GOAL OF THE EXERCISE :: Whenever a line in the records below contains "ValueError", pick it out.

SUPPLIED DATA ::
Lemma downloading_item_is_current_witness :
  reachable first_of_two_downloading
  /\ 0%nat ∈ queue first_of_two_downloading
  /\ status_of first_of_two_downloading 0 = downloading
  /\ currentItem first_of_two_downloading = Some 0%nat
  /\ Snapshot.currentItem (getQueueStatus first_of_two_downloading) = Some 0%nat
  /\ isProcessing first_of_two_downloading = true.
Proof.
  assert (Hreach : reachable first_of_two_downloading).
  { apply (run_reachable two_mods_run init); [apply reachable_init|].
    vm_compute. reflexivity. }
  assert (Hin : 0%nat ∈ queue first_of_two_downloading)
    by (vm_compute; left).
  assert (Hst : status_of first_of_two_downloading 0 = downloading)
    by (vm_compute; reflexivity).
  split; [exact Hreach|]. split; [exact Hin|]. split; [exact Hst|].
  exact (downloading_item_is_current first_of_two_downloading 0%nat Hreach Hin Hst).
Defined.

(** X18. At the [for] test of a collection the index is within the
    member list, neither counter exceeds the number of members tried, and
    every member tried was counted at least once. *)
Theorem member_counters_in_range s r i sc fc :
  reachable s -> pc s = CollHead r i sc fc ->
  (i <= members s r /\ sc <= i /\ fc <= i /\ i <= sc + fc)%nat
  /\ is_Some (modIds (item s r))
  /\ (0 < members s r)%nat.
Proof.
  intros Hreach Hpc.
  destruct (reachable_Inv s Hreach) as [HS _].
  destruct (reachable_tidy s Hreach) as (_ & _ & Hc).
  rewrite Hpc in Hc, HS. cbn in Hc. split; [exact Hc|].
  pose proof (Sound_coll _ _ HS r eq_refl) as Hsome. split; [exact Hsome|].
  destruct Hsome as [ms Hms].
  pose proof (Sound_modIds _ _ HS r ms Hms) as Hne.
  unfold members. rewrite Hms. cbn. destruct ms; [congruence|cbn; lia].
Qed.

Lemma member_counters_in_range_witness :
  reachable after_three_members
  /\ pc after_three_members = CollHead 0 3 2 1
  /\ (3 <= members after_three_members 0 /\ 2 <= 3 /\ 1 <= 3 /\ 3 <= 2 + 1)%nat
  /\ is_Some (modIds (item after_three_members 0))
  /\ (0 < members after_three_members 0)%nat.
Proof.
  assert (Hreach : reachable after_three_members).
  { apply (run_reachable three_member_run init); [apply reachable_init|].
    vm_compute. reflexivity. }
  assert (Hpc : pc after_three_members = CollHead 0 3 2 1)
    by (vm_compute; reflexivity).
  split; [exact Hreach|]. split; [exact Hpc|].
  exact (member_counters_in_range after_three_members 0 3 2 1 Hreach Hpc).
Defined.

Lemma find_Some_first {A} (f : A -> bool) (l : list A) (x : A) :
  find f l = Some x ->
  exists index, l !! index = Some x /\ f x = true
    /\ forall j y, (j < index)%nat -> l !! j = Some y -> f y = false.
Proof.
  induction l as [|a l IH]; [discriminate|]. cbn [find].
  destruct (f a) eqn:Hfa.
  - intros [= <-]. exists 0%nat. split; [reflexivity|]. split; [exact Hfa|].
    intros j y Hj. lia.
  - intros Hfind. destruct (IH Hfind) as (index & Hl & Hfx & Hbefore).
    exists (S index). split; [exact Hl|]. split; [exact Hfx|].
    intros [|j] y Hj Hy.
    + cbn in Hy. congruence.
    + cbn in Hy. apply (Hbefore j y); [lia|exact Hy].
Qed.

Lemma status_of_upd_ne r f s r' : r <> r' -> status_of (upd r f s) r' = status_of s r'.
Proof.
  intros Hne. unfold status_of. rewrite item_upd.
  case_decide; [congruence|reflexivity].
Qed.

(** X19. The [while] test takes the items in the order of the array:
    the only item whose status it changes is the first 'pending' one. *)
Theorem loop_takes_first_pending s s' r :
  pc s = Head -> step Tau s = Some s' ->
  r ∈ queue s -> status_of s' r <> status_of s r ->
  status_of s r = pending
  /\ exists index, queue s !! index = Some r
       /\ forall j r', (j < index)%nat -> queue s !! j = Some r' ->
            status_of s r' <> pending.
Proof.
  intros Hpc Hstep Hin Hchg. cbn in Hstep. rewrite Hpc in Hstep.
  injection Hstep as <-. unfold loop_head in Hchg.
  destruct (queue s) as [|q0 qs] eqn:Hq; [exfalso; apply Hchg; reflexivity|].
  rewrite <- Hq in *.
  destruct (find (fun r => bool_decide (status_of s r = pending)) (queue s))
    as [r0|] eqn:Hfind.
  - destruct (find_Some_first _ _ _ Hfind) as (index & Hl & Hf & Hbefore).
    apply bool_decide_eq_true in Hf.
    destruct (decide (r0 = r)) as [->|Hne].
    + split; [exact Hf|]. exists index. split; [exact Hl|].
      intros j r' Hj Hr'. specialize (Hbefore j r' Hj Hr').
      apply bool_decide_eq_false in Hbefore. exact Hbefore.
    + exfalso. apply Hchg. cbn [serverPath emit emit_update upd set_currentItem].
      destruct (falsy (serverPath s)).
      * unfold catch, finish. unfold status_of at 1. unfold item.
        cbn [heap set_pc emit_update emit set_currentItem upd].
        rewrite !lookup_total_insert_ne by exact Hne. reflexivity.
      * match goal with
        | |- status_of (match ?a with _ => _ end) _ = _ =>
            destruct a; [match goal with
                         | |- status_of (match ?b with _ => _ end) _ = _ =>
                             destruct b
                         end|]
        end;
        unfold status_of at 1; unfold item;
        cbn [heap set_pc emit_update emit set_currentItem upd];
        rewrite !lookup_total_insert_ne by exact Hne; reflexivity.
  - exfalso. apply Hchg.
    destruct (find (fun r => bool_decide (status_of s r = downloading)) (queue s));
      reflexivity.
Qed.

Lemma loop_takes_first_pending_witness :
  exists s',
    pc second_of_two_waiting = Head
    /\ step Tau second_of_two_waiting = Some s'
    /\ 1%nat ∈ queue second_of_two_waiting
    /\ status_of s' 1 <> status_of second_of_two_waiting 1
    /\ status_of second_of_two_waiting 1 = pending
    /\ exists index, queue second_of_two_waiting !! index = Some 1%nat
         /\ forall j r', (j < index)%nat ->
              queue second_of_two_waiting !! j = Some r' ->
              status_of second_of_two_waiting r' <> pending.
Proof.
  eexists.
  assert (Hpc : pc second_of_two_waiting = Head) by (vm_compute; reflexivity).
  split; [exact Hpc|]. split; [vm_compute; reflexivity|].
  assert (Hin : 1%nat ∈ queue second_of_two_waiting)
    by (vm_compute; right; left).
  split; [exact Hin|].
  split; [vm_compute; discriminate|].
  eapply (loop_takes_first_pending second_of_two_waiting _ 1%nat Hpc).
  - vm_compute. reflexivity.
  - exact Hin.
  - vm_compute. discriminate.
Defined.
(** [SheetsClient.__init__].  Loading the service-account file and
    building the service are one step of the world, which may fail. *)
Definition SheetsClient_init (spreadsheet_id service_account_file : option pystr)
    : M SheetsClient :=
  let* env_id := getenv (utf8 "GOOGLE_SPREADSHEET_ID") in
  let self_spreadsheet_id := py_or spreadsheet_id env_id in
  let* env_file := getenv (utf8 "GOOGLE_SERVICE_ACCOUNT_FILE") in
  let self_service_account_file := py_or service_account_file env_file in
  if negb (truthy self_spreadsheet_id)
  then raise (Exn ValueError msg_no_spreadsheet_id)
  else if negb (truthy self_service_account_file)
  then raise (Exn ValueError msg_no_service_account_file)
  else
    let path := default [] self_service_account_file in
    let* _ := log (EvServiceAccountFile path) in
    let* w := ask in
    let* _ := check (service_account w path) in
    ret (mkSheetsClient (default [] self_spreadsheet_id) path None).

(** [SheetsClient.get_sheets]; the client is returned with its cache as
    the call leaves it. *)
Definition get_sheets (self : SheetsClient) (force_refresh : bool)
    : M (list sheet * SheetsClient) :=
  match _sheets_cache self, force_refresh with
  | Some cached, false => ret (cached, self)
  | _, _ =>
      let* spreadsheet := execute (SpreadsheetsGet (spreadsheet_id self)) in
      let sheets := default [] (r_sheets spreadsheet) in
      ret (sheets, mkSheetsClient (spreadsheet_id self)
                                  (service_account_file self) (Some sheets))
  end.
Definition detectar_base (path : string) : string :=
  let b := normaliza_nome_arquivo path in
  if contains "socios" b || contains (with_latin1 "s" 243 "cios") b then "socios"
  else if contains "paises" b || contains (with_latin1 "pa" 237 "ses") b
          || contains "pais" b then "paises"
  else if contains "municipios" b || contains (with_latin1 "munic" 237 "pios") b
          || contains "municipio" b then "municipios"
  else if contains "qualificacoes" b
          || contains (with_latin1 "qualifica" 231 (with_latin1 "" 245 "es")) b
       then "qualificacoes"
  else if contains "naturezas" b then "naturezas"
  else if contains "cnaes" b || contains "cnae" b then "cnaes"
  else if contains "empresas" b then "empresas"
  else if contains "estabelec" b then "estabelecimentos"
  else if contains "simples" b then "simples"
  else "".

(** The three kinds that are left alone unless asked for. *)
Definition main_table (base : string) : bool :=
  existsb (String.eqb base) ["empresas"; "estabelecimentos"; "simples"].

(** [decidir_novos_nomes]: the new names ([None]: the file is skipped) and
    the kind; [names] is [schema.names]. *)
Definition decidir_novos_nomes (path : string) (names : list string)
    (include_ees : bool) : option (list string) * string :=
  let base := detectar_base path in
  if main_table base && negb include_ees then (None, base)
  else
    match MAPAS base with
    | Some alvo =>
        if Schema.truthy alvo && (length alvo =? length names)%nat
        then (Some alvo, base)
        else (Some (auto_sql_headers unidecode names), base)
    | None => (Some (auto_sql_headers unidecode names), base)
    end.

Lemma auto_names_from_length (cols : list string) : forall i,
  length (auto_names_from unidecode i cols) = length cols.
Proof.
  induction cols as [|c rest IH]; intros i; cbn [auto_names_from length];
    [reflexivity|]. now rewrite IH.
Qed.

Lemma auto_sql_headers_length (cols : list string) :
  length (auto_sql_headers unidecode cols) = length cols.
Proof.
  unfold auto_sql_headers, unique. now rewrite unique_from_length, auto_names_from_length.
Qed.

RESPONSE FOR THIS EXERCISE ::
  then raise (Exn ValueError msg_no_spreadsheet_id)
  then raise (Exn ValueError msg_no_service_account_file)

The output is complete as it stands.